Stuart Harper, a licensed clinical social worker and registered play therapist supervisor at the Family Support and Treatment Center, has been busy helping children adjust to the side effects of COVID-19.
Harper is concerned that today’s society is so reliant on scheduled, planned-out and scripted activities that some children and parents have forgotten what it means to play or use one’s imagination.
“Kids are desirous to self-direct play,” Harper said. “Hopefully we have parents who can remember what self-directed activities are.”
Harper said if parents could provide toys that are non-descript action figures or baby dolls, children can make them whatever they want them to be — such as their own super hero.

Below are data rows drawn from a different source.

(** The same after a plain [compute] call: one more op. *)
Definition trackCompute (s : PL0CPU) (op : ALUOp) : PL0CPU :=
  if trackNeuralStats s then
    let st := neuralStats s in
    set_neuralStats s
      {| enabled := enabled st; ops := alter (Z.add 1) op (ops st);
         fallbacks := fallbacks st; absErrorSum := absErrorSum st |}
  else s.

(** The body shared by the [ADD], [SUB], [MUL] and [DIV] cases after the
    operands are parsed (and, for [DIV], after the zero check). *)
Definition arith (s : PL0CPU) (op : ALUOp) (rX rY : nat)
  : res (PL0CPU * list event) :=
  let a := getReg s rX in
  let b := getReg s rY in
  match neuralALU s with
  | Some (Detailed alu) =>
      d ← NeuralAlu.computeDetailed alu op a b;
      let s1 := setReg s rX (NeuralAlu.result d) in
      Ok (advance (trackDetailed s1 op d), [ALUCall op a b])
  | Some (ComputeOnly compute) =>
      let s1 := setReg s rX (compute op a b) in
      Ok (advance (trackCompute s1 op), [ALUCall op a b])
  | None => Ok (advance (setReg s rX (native op a b)), [])
  end.

(** [programName.endsWith(',')] and [programName.slice(0, -1)]. *)
Definition stripComma (name : string) : string :=
  let cs := String.list_ascii_of_string name in
  match last cs with
  | Some ","%char => String.string_of_list_ascii (removelast cs)
  | _ => name
  end.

Haper defines play as, “The free expression of self-originated, undirected thoughts and feelings.”
Videos games are too scripted, Harper said. Parents should allow kids to make mud-pies and play in the dirt and roll in the grass.
Like Harrington and Bigelow, Harper said children should have a routine or schedule that allows for creative play time.
Emily Steele, a counselor at the Family Support and Treatment Center, had numerous ideas for constructive and healthy child play
“Maybe having something each day of the week that kids can look forward to,” Steele said. “For example: Monday is travel day where we all go to somewhere in the world we’ve always wanted to go. Draw pictures of what it might look like and hang it on the wall, learn about that place together, eat a dinner with food from that place, dress up in what you would need to wear if you were going there, etc.”
She continued, “Tuesday is family karaoke, etc. Having a big calendar on a whiteboard where kids can see what they are going to be doing that week. That’s usually helpful, especially for kids with anxiety.”
While kids are spending more time on technology and less time outside, Harper acknowledges it’s a balancing act and there is more to balance these days.
When Gov. Gary Herbert took office nearly 12 years ago, Utah’s First Lady Jeanette Herbert was set on creating her own initiatives. She identified a platform where parents could find resources: Uplift Families.
Now, more than 10 years later, Uplift Families has hundreds of resources for parents and children, from learning how to deal with stress and suicide to having playtime fun, according to Steve James, Uplift Families executive director.
All of the resources are reviewed by professionals in parenting and mental health professions, James said.
Uplift Families holds yearly conferences, has a YouTube channel and a website to help families.
Along with Herbert, the Uplift Families team has created an online Parent Resource Center that serves parents and grandparents of children ages 0-18.
“The first of its kind in Utah history, this unique resource is housed on Mrs. Herbert’s new updated website, UpliftFamilies.org, and features more than 300 quality and vetted sources with over 1000 entry points,” according to James.
Parents can easily search for vital information according to age or area of concern. The issues addressed on the site have come directly from Utah parents through a series of surveys, in addition to feedback and reports from parenting experts.
According to the group’s website, the Uplift Families YouTube Channel features TIPS (Teaching Important Parenting Skills) talks given at Uplift Families Parenting Conferences. Also included are message-based commercials, interviews and other material supporting the mission and scope of Uplift Families.
Whether through Uplift Families, other resources or day-to-day parenting, connecting parents to children — and children to creative playtime and learning opportunities — will help families get through the abnormal summer months ahead, Harper concluded.